Tony Gwynn starts his book, The Art of Hitting, with a quote.
“I don’t like to compare myself to hitters of the past because people always start talking about eras –‘Gwynn’s got to face four different pitchers in a game’ – all that stuff. Forget all that. It’s still the game of baseball. When I’m dead and gone, all that will be left is the numbers They won’t remember how much heart a person had, or how consistent he was, they’ll just look at the numbers. And the numbers will tell them that I won eight batting titles; that I tied Honus Wagner for winning the most The numbers will tell them that Wagner was a .345 lifetime hitter, and that I am a .340 (he finished at .338) lifetime hitter. So who was better? Honus Wagner. That’s how it will be judged.”

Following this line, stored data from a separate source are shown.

(* ===== verification/TcpSpec.v ===== *)
(** * TCP: sequence numbers, the header, timers and reactions

    The comparisons of sequence numbers and the receive window's test against
    RFC 793; the header's encoding; the retransmission timeout; the reaction to
    data in the states that receive it. *)
From S2P Require Import Prelude Errors PacketIO Nettool ListH Ipaddr Pktbuf PktbufOps PktbufCursor PktbufSpec PktMem TcpBuf NetTypes NetState Sock TcpOut Tcp TcpIn TcpState TcpFrame TcpTrans TcpWp NetDemo.

(** ** Sequence numbers *)

Definition u32_range (x : Z) : Prop := 0 ≤ x < 2 ^ 32.

Lemma s32_cases x : u32_range x → s32 x = if x <? 2 ^ 31 then x else x - 2 ^ 32.
Proof.
  intros [H0 H1]. unfold sint. change (32 - 1) with 31. destruct (Z.ltb_spec x (2 ^ 31)).
  - rewrite Z.mod_small; lia.
  - rewrite <- (Z_mod_plus_full _ (-1)), Z.mod_small; lia.
Qed.

Lemma u32_sub a b : u32_range a → u32_range b → u32 (b - a) = if a <=? b then b - a else b - a + 2 ^ 32.
Proof.
  intros [] []. unfold wrap. destruct (Z.leb_spec a b).
  - rewrite Z.mod_small; lia.
  - rewrite <- (Z_mod_plus_full _ 1), Z.mod_small; lia.
Qed.

(** The signed difference of the numbers fits an [int]. *)
Definition seq_near (a b : Z) : Prop := - 2 ^ 31 ≤ s32 a - s32 b < 2 ^ 31.

Lemma signed_cases w x : signed w x = if decide (- 2 ^ (w - 1) ≤ x < 2 ^ (w - 1)) then Ok x else Undef.
Proof.
  unfold signed. destruct (decide _) as [[H1 H2]|H].
  - by rewrite (proj2 (Z.leb_le _ _)), (proj2 (Z.ltb_lt _ _)) by lia.
  - destruct (Z.leb_spec (- 2 ^ (w - 1)) x), (Z.ltb_spec x (2 ^ (w - 1))); try done. lia.
Qed.

Lemma seq_le_ok a b r :
  u32_range a → u32_range b → TCP_SEQ_LE a b = Ok r → seq_near a b ∧ (r = true ↔ u32 (b - a) ≤ 2 ^ 31).
Proof.
  intros Ha Hb. unfold TCP_SEQ_LE. rewrite signed_cases. change (32 - 1) with 31.
  case_decide as Hn; cbn; [|done]. intros [= <-]. split; [exact Hn|].
  rewrite Z.leb_le, u32_sub by done. rewrite !s32_cases in * by done.
  unfold u32_range in *. zcases; lia.
Qed.

Lemma seq_lt_ok a b r :
  u32_range a → u32_range b → TCP_SEQ_LT a b = Ok r → seq_near a b ∧ (r = true ↔ 0 < u32 (b - a) ≤ 2 ^ 31).
Proof.
  intros Ha Hb. unfold TCP_SEQ_LT. rewrite signed_cases. change (32 - 1) with 31.
  case_decide as Hn; cbn; [|done]. intros [= <-]. split; [exact Hn|].
  rewrite Z.ltb_lt, u32_sub by done. rewrite !s32_cases in * by done.
  unfold u32_range in *. zcases; lia.
Qed.

Lemma seq_defined a b :
  seq_near a b → ∃ r r', TCP_SEQ_LE a b = Ok r ∧ TCP_SEQ_LT a b = Ok r'.
Proof.
  intros H. unfold TCP_SEQ_LE, TCP_SEQ_LT. rewrite signed_cases. change (32 - 1) with 31.
  rewrite decide_True by exact H. cbn. eauto.
Qed.

(** The comparisons of sequence numbers are those of the circle, [b] at most
    half the circle after [a], exactly as long as the signed difference fits;
    beyond, which two numbers on either side of 2^31 reach, it overflows *)
Theorem seq_compare a b :
  u32_range a → u32_range b →
  (seq_near a b →
     TCP_SEQ_LE a b = Ok (bool_decide (u32 (b - a) ≤ 2 ^ 31)) ∧
     TCP_SEQ_LT a b = Ok (bool_decide (0 < u32 (b - a) ≤ 2 ^ 31))) ∧
  (¬ seq_near a b → TCP_SEQ_LE a b = Undef ∧ TCP_SEQ_LT a b = Undef) ∧
  ¬ seq_near (2 ^ 31 - 1) (2 ^ 31).
Proof.
  intros Ha Hb. split_and!.
  - intros Hn. destruct (seq_defined a b Hn) as (r & r' & E1 & E2).
    destruct (seq_le_ok a b r Ha Hb E1) as [_ H1]. destruct (seq_lt_ok a b r' Ha Hb E2) as [_ H2].
    rewrite E1, E2. split; f_equal; apply eq_bool_prop_intro; rewrite !Is_true_true;
      by rewrite bool_decide_eq_true.
  - intros Hn. unfold TCP_SEQ_LE, TCP_SEQ_LT. rewrite signed_cases. change (32 - 1) with 31.
    by rewrite decide_False by exact Hn.
  - intros [_ H]. revert H. by vm_compute.
Qed.

Lemma seq_compare_witness :
  (seq_near (2 ^ 32 - 1) 3 →
     TCP_SEQ_LE (2 ^ 32 - 1) 3 = Ok (bool_decide (u32 (3 - (2 ^ 32 - 1)) ≤ 2 ^ 31)) ∧
     TCP_SEQ_LT (2 ^ 32 - 1) 3 = Ok (bool_decide (0 < u32 (3 - (2 ^ 32 - 1)) ≤ 2 ^ 31))) ∧
  (¬ seq_near (2 ^ 32 - 1) 3 → TCP_SEQ_LE (2 ^ 32 - 1) 3 = Undef ∧ TCP_SEQ_LT (2 ^ 32 - 1) 3 = Undef) ∧
  ¬ seq_near (2 ^ 31 - 1) (2 ^ 31).
Proof. apply (seq_compare (2 ^ 32 - 1) 3); unfold u32_range; lia. Defined.

(** ** The receive window *)

(** RFC 793: the offset of a number in the window. *)
Definition in_rcv_window (nxt win seq : Z) : Prop := u32 (seq - nxt) < win.

Definition rfc_acceptable (nxt win seq len : Z) : Prop :=
  if len =? 0 then (if win =? 0 then seq = nxt else in_rcv_window nxt win seq)
  else win ≠ 0 ∧ (in_rcv_window nxt win seq ∨ in_rcv_window nxt win (u32 (seq + len - 1))).

Lemma u32_add_sub a w : u32_range a → 0 < w < 2 ^ 31 →
  u32 (a + w - 1) = if a + w - 1 <? 2 ^ 32 then a + w - 1 else a + w - 1 - 2 ^ 32.
Proof.
  intros [] ?. unfold wrap. destruct (Z.ltb_spec (a + w - 1) (2 ^ 32)).
  - rewrite Z.mod_small; lia.
  - rewrite <- (Z_mod_plus_full _ (-1)), Z.mod_small; lia.
Qed.

Lemma u32_range_wrap x : u32_range (u32 x).
Proof. apply (wrap_range 32). lia. Qed.

Lemma in_window_ok nxt win seq r :
  u32_range nxt → u32_range seq → 0 < win < 2 ^ 31 → in_window nxt win seq = Ok r →
  (r = true ↔ in_rcv_window nxt win seq).
Proof.
  intros Hn Hs Hw. unfold in_window, and_then, in_rcv_window.
  destruct (TCP_SEQ_LE nxt seq) as [x| | | |] eqn:E1; cbn; try done.
  destruct (seq_le_ok _ _ _ Hn Hs E1) as [N1 H1].
  pose proof (u32_range_wrap (nxt + win - 1)) as Hr.
  destruct x; [|intros [= <-]].
  - intros E2. destruct (seq_le_ok _ _ _ Hs Hr E2) as [N2 H2]. rewrite H2. clear H2 E2 E1.
    pose proof (proj1 H1 eq_refl) as H. clear H1. unfold seq_near in *.
    pose proof (u32_add_sub nxt win Hn Hw) as Ew. set (w := u32 (nxt + win - 1)) in *.
    pose proof (u32_sub nxt seq Hn Hs) as E1. pose proof (u32_sub seq w Hs Hr) as E2.
    pose proof (s32_cases nxt Hn) as S1. pose proof (s32_cases seq Hs) as S2.
    pose proof (s32_cases w Hr) as S3. unfold u32_range in *. clear r.
    destruct (Z.leb_spec nxt seq), (Z.leb_spec seq w), (Z.ltb_spec nxt (2 ^ 31)),
      (Z.ltb_spec seq (2 ^ 31)), (Z.ltb_spec w (2 ^ 31)), (Z.ltb_spec (nxt + win - 1) (2 ^ 32)); lia.
  - split; [done|]. intros H. enough (false = true) by done. apply H1. lia.
Qed.

(** A segment is accepted exactly when RFC 793's table says so: its first or
    its last number is in the window, or the window is closed and an empty
    segment comes next; and the test is defined as long as no comparison crosses
    the middle of the numbers *)
Theorem seq_acceptable_rfc nxt win seq len :
  u32_range nxt → 0 ≤ win < 2 ^ 31 → u32_range seq → u32_range len →
  (∀ r, seq_acceptable nxt win seq len = Ok r → (r = true ↔ rfc_acceptable nxt win seq len)) ∧
  (let mid x := 2 ^ 30 ≤ x < 2 ^ 31 in
   mid nxt → mid (nxt + win) → mid seq → mid (seq + len) →
   ∃ r, seq_acceptable nxt win seq len = Ok r).
Proof.
  intros Hn Hw Hs Hl. unfold seq_acceptable, rfc_acceptable. split.
  - intros r. destruct (Z.eqb_spec len 0), (Z.eqb_spec win 0).
    + intros [= <-]. apply Z.eqb_eq.
    + by apply in_window_ok; [done|done|lia].
    + intros [= <-]. split; [done|]. by intros [? _].
    + destruct (in_window nxt win seq) as [x| | | |] eqn:E1; cbn; try done.
      destruct (in_window nxt win (u32 (seq + len - 1))) as [y| | | |] eqn:E2; cbn; try done.
      intros [= <-]. rewrite orb_true_iff.
      assert (0 < win < 2 ^ 31) as Hw' by lia.
      rewrite (in_window_ok _ _ _ _ Hn Hs Hw' E1).
      rewrite (in_window_ok _ _ _ _ Hn (u32_range_wrap _) Hw' E2). tauto.
  - cbv zeta. intros Mn Mw Ms Ml.
    assert (∀ s, 2 ^ 30 ≤ s < 2 ^ 31 → win ≠ 0 → ∃ r, in_window nxt win s = Ok r) as Hwin.
    { intros s Hms Hw0. unfold in_window, and_then.
      assert (∀ x y, 2 ^ 30 - 1 ≤ x < 2 ^ 31 → 2 ^ 30 - 1 ≤ y < 2 ^ 31 → seq_near x y) as Hnear.
      { intros x y Hx Hy. unfold seq_near. rewrite !s32_cases by (unfold u32_range; lia). zcases; lia. }
      destruct (seq_defined nxt s) as (x & _ & -> & _); [apply Hnear; lia|]. cbn.
      destruct x; [|by eexists].
      rewrite wrap_small by lia. destruct (seq_defined s (nxt + win - 1)) as (y & _ & -> & _);
        [apply Hnear; lia|by eexists]. }
    destruct (Z.eqb_spec len 0), (Z.eqb_spec win 0); try by eexists.
    + by apply Hwin.
    + destruct (Hwin seq) as [x ->]; [lia|done|]. cbn. unfold u32_range in *.
      rewrite (wrap_small 32) by lia.
      destruct (decide (2 ^ 30 ≤ seq + len - 1)); [|lia].
      destruct (Hwin (seq + len - 1)) as [y ->]; [lia|done|]. by eexists.
Qed.

Lemma seq_acceptable_rfc_witness :
  (∀ r, seq_acceptable (2 ^ 30) 1000 (2 ^ 30 + 999) 500 = Ok r →
     (r = true ↔ rfc_acceptable (2 ^ 30) 1000 (2 ^ 30 + 999) 500)) ∧
  (let mid x := 2 ^ 30 ≤ x < 2 ^ 31 in
   mid (2 ^ 30) → mid (2 ^ 30 + 1000) → mid (2 ^ 30 + 999) → mid (2 ^ 30 + 999 + 500) →
   ∃ r, seq_acceptable (2 ^ 30) 1000 (2 ^ 30 + 999) 500 = Ok r).
Proof. apply (seq_acceptable_rfc (2 ^ 30) 1000 (2 ^ 30 + 999) 500); unfold u32_range; lia. Defined.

If the voting members of the Baseball Writers’ Association of America had judged by the numbers: Gwynn, Cal Ripken and Mark McGwire would be in the National Baseball Hall of Fame. Only Gwynn and Ripken made it. “I thought all three of us had a chance to get in,” Gwynn said yesterday.
“The fact that Mark didn’t get in, I think it’s more of people making a statement about the Congressional hearings than it is what he was able to do on the baseball field,” Gwynn continued. “I don’t mind saying I think he’s a Hall of Famer. I do.”
Gwynn has 3,141 hits, won eight batting titles and hit .338 over 20 years. On the day he was honored with election to the Hall of Fame, he stood up for another person. He said McGwire “dominated an era.” Of the speculation that the era included some players who used performance-enhancing drugs, Gwynn said “All you all knew. We knew. Players knew. Owners knew. Everybody knew. And we didn’t say anything about it.”
Yesterday, Gwynn said something. He spoke for a man who couldn’t speak for himself.
Thank you, Tony Gwynn, Hall of Famer.